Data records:
(** ** Search *)

Lemma filter_ids_fold {B : JsString.Builtins} (keyword : string) (ns : list VisNode.t) (found : list Id) :
  fold_left
    (fun b a => if matches keyword a then b ++ [VisNode.id a] else b) ns found
  = found ++ map VisNode.id (filter (matches keyword) ns).
Proof.
  revert found; induction ns as [|n r IH]; intros found; simpl.
  - now rewrite app_nil_r.
  - rewrite IH. destruct (matches keyword n); simpl.
    + now rewrite <- app_assoc.
    + reflexivity.
Qed.

(** The second [forEach] of [searchEntity] repaints every node and collects
    the identifiers of the matching ones in insertion order. *)
Lemma forEach_highlight {B : JsString.Builtins} (keyword : string) (ns : NodeSet) :
  NoDup (map VisNode.id ns) ->
  forEach Id_eqb VisNode.id fst (highlight_cb keyword) (ns, [])
  = (map (highlight keyword) ns,
     map VisNode.id (filter (matches keyword) ns)).
Proof.
  intros Hnd.
  destruct (@forEach_patches Id VisNode.t Id_eqb VisNode.id Id_eqb_eq
              (NodeSet * list Id) (list Id) fst snd (highlight_cb keyword)
              (fun a => if matches keyword a
                        then VisNode.set_color_border highlightColor
                               highlightBorderWidth
                        else VisNode.set_color_border
                               (colorFor (VisNode.type a)) defaultBorderWidth)
              (fun a b => if matches keyword a then b ++ [VisNode.id a] else b))
    with (s := (ns, @nil Id)) as [E1 E2].
  - intros a [ds found]. unfold highlight_cb, nodes_update.
    now destruct (matches keyword a).
  - intros a [ds found]. unfold highlight_cb.
    now destruct (matches keyword a).
  - intros a b. now destruct (matches keyword a).
  - exact Hnd.
  - simpl in E1, E2. rewrite filter_ids_fold in E2. simpl in E2.
    apply injective_projections; simpl.
    + etransitivity; [exact E1|].
      apply map_ext. intros a. unfold highlight.
      now destruct (matches keyword a).
    + exact E2.
Qed.
(** * Further properties *)

(** ** What a run of [lm83_detect] leaves in the world *)

(** The world after [lm83_detect]: its calls are added to the history,
    [lm83_id] has advanced by one if the function got as far as
    attaching the client, and a client that is kept is the block of
    [kmalloc] with the fields that [lm83_detect] fills. *)
Lemma lm83_detect_world (k : kernel) (adapter address flags kind : Z) (w : world) :
  let r := lm83_detect k adapter address flags kind w in
  exists evs,
    snd r = mk_world (hist w ++ evs)
              (match exit (fst r) with
               | ExitAttachFailed | ExitRegisterFailed | ExitAttached =>
                 to_int (lm83_id w + 1)
               | _ => lm83_id w
               end)
    /\ detect_run k adapter address kind (lm83_id w) evs (fst r)
    /\ forall c, new_client (fst r) = Some c ->
         exists block sid,
           kmalloc k (hist w ++ [EvCheckFunctionality adapter
                                   (i2c_check_functionality k (hist w) adapter)])
           = Some block
           /\ c = with_data (set_sysctl_id sid)
                    (filled_client block adapter address (lm83_id w)).
Proof.
  cbv zeta.
  destruct (lm83_detect k adapter address flags kind w) as [res w'] eqn:E.
  cbn [fst snd]. revert E. unfold lm83_detect.
  destruct (DEBUG k && negb (i2c_is_isa_adapter k adapter =? 0)) eqn:Hisa.
  { rewrite bind_printk. intros [= <- <-]. eexists. split; [reflexivity |].
    split; [| intros c Hc; discriminate Hc].
    apply andb_true_iff in Hisa as [Hdebug Hisa].
    apply run_isa_adapter; [exact Hdebug |].
    destruct (Z.eqb_spec (i2c_is_isa_adapter k adapter) 0); [discriminate | assumption]. }
  clear Hisa. call_step.
  set (func := i2c_check_functionality k (hist w) adapter).
  destruct (Z.eqb_spec func 0) as [Hfunc | Hfunc].
  { rewrite bind_debug_printk. intros [= <- <-]. eexists. split; [| split].
    - simpl. rewrite <- app_assoc. reflexivity.
    - rewrite Hfunc. apply run_no_functionality.
    - intros c Hc; discriminate Hc. }
  call_step.
  destruct (kmalloc k _) as [block |] eqn:Hblock.
  2:{ rewrite bind_printk. intros [= <- <-]. eexists. split; [| split].
      - simpl. rewrite <- !app_assoc. reflexivity.
      - apply run_no_memory. exact Hfunc.
      - intros c Hc; discriminate Hc. }
  cbv zeta.
  set (c0 := mk_i2c_client (name block) (id block) 0 address adapter (data block)).
  match goal with |- context [bind _ _ ?w0] => set (w1 := w0) end.
  destruct (detection_step_runs k c0 kind w1) as (det & Hw2 & Hdet).
  cbv zeta in Hw2, Hdet.
  destruct ((if kind <? 0 then detection_failed k c0 else ret false) w1)
    as [failed w2] eqn:E1.
  simpl in Hw2, Hdet. rewrite (bind_run _ _ _ _ _ E1). subst w2. clear E1.
  destruct failed.
  { rewrite bind_debug_printk, ERROR1_run. intros [= <- <-]. eexists.
    split; [| split]; cycle 1.
    - apply (run_detection_failed k adapter address kind (lm83_id w) func det);
        assumption.
    - intros c Hc; discriminate Hc.
    - simpl. rewrite <- !app_assoc. reflexivity. }
  match goal with |- context [bind _ _ ?w0] => set (w2 := w0) end.
  destruct (identification_runs k c0 kind w2) as (ident & Hw3 & Hident).
  destruct (identification k c0 kind w2) as [kind' w3] eqn:E2.
  simpl in Hw3, Hident. rewrite (bind_run _ _ _ _ _ E2). subst w3. clear E2.
  destruct (Z.leb_spec kind' 0) as [Hkind' | Hkind'].
  { rewrite bind_printk, ERROR1_run. intros [= <- <-]. eexists.
    split; [| split]; cycle 1.
    - apply (run_unsupported k adapter address kind (lm83_id w) func det ident kind');
        assumption.
    - intros c Hc; discriminate Hc.
    - simpl. rewrite <- !app_assoc. reflexivity. }
  destruct (Z.eqb_spec kind' (lm83 k)) as [Hlm83 | Hlm83]; cbv beta iota delta [negb].
  2:{ rewrite bind_printk, ERROR1_run. intros [= <- <-]. eexists.
      split; [| split]; cycle 1.
      - apply (run_unknown_kind k adapter address kind (lm83_id w) func det ident kind');
          assumption.
      - intros c Hc; discriminate Hc.
      - simpl. rewrite <- !app_assoc. reflexivity. }
  subst kind'. rewrite bind_next_lm83_id. cbv beta. cbn [hist lm83_id]. call_step.
  cbn [addr with_data set_id set_name]. change (addr c0) with address.
  match goal with |- context [i2c_attach_client k ?h address] =>
    generalize (i2c_attach_client k h address); intros err end.
  destruct (Z.eqb_spec err 0) as [Herr | Herr]; cbv beta iota delta [negb].
  2:{ rewrite bind_debug_printk, ERROR1_run. intros [= <- <-]. eexists.
      split; [| split]; cycle 1.
      - apply (run_attach_failed k adapter address kind (lm83_id w) func det ident err);
          assumption.
      - intros c Hc; discriminate Hc.
      - simpl. rewrite <- !app_assoc. reflexivity. }
  subst err. call_step.
  match goal with |- context [i2c_register_entry k ?h address] =>
    generalize (i2c_register_entry k h address); intros sid end.
  destruct (Z.ltb_spec sid 0) as [Hsid | Hsid].
  { rewrite bind_debug_printk, ERROR2_run. intros [= <- <-]. eexists.
    split; [| split]; cycle 1.
    - eapply (run_register_failed k adapter address kind (lm83_id w) func det ident sid);
        assumption.
    - intros c Hc; discriminate Hc.
    - simpl. rewrite <- !app_assoc. reflexivity. }
  match goal with |- context [bind (lm83_init_client k ?c) _ ?w0] =>
    destruct (lm83_init_client_run k c w0) as (r1 & r2 & r3 & r4 & Hinit);
    rewrite (bind_run _ _ _ _ _ Hinit)
  end.
  intros [= <- <-]. eexists. split; [| split]; cycle 1.
  - apply (run_attached k adapter address kind (lm83_id w) func det ident block
             sid r1 r2 r3 r4); assumption.
  - intros c [= <-]. exists block, sid. split; reflexivity.
  - simpl. rewrite <- !app_assoc. reflexivity.
Qed.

Brief ::
What you give back must be the stretch above, starting at the line with "revert found; induction" and ending at the line with "(map (highlight keyword)", copied exactly.

Result of this exercise ::
  revert found; induction ns as [|n r IH]; intros found; simpl.
  - now rewrite app_nil_r.
  - rewrite IH. destruct (matches keyword n); simpl.
    + now rewrite <- app_assoc.
    + reflexivity.
Qed.

(** The second [forEach] of [searchEntity] repaints every node and collects
    the identifiers of the matching ones in insertion order. *)
Lemma forEach_highlight {B : JsString.Builtins} (keyword : string) (ns : NodeSet) :
  NoDup (map VisNode.id ns) ->
  forEach Id_eqb VisNode.id fst (highlight_cb keyword) (ns, [])
  = (map (highlight keyword) ns,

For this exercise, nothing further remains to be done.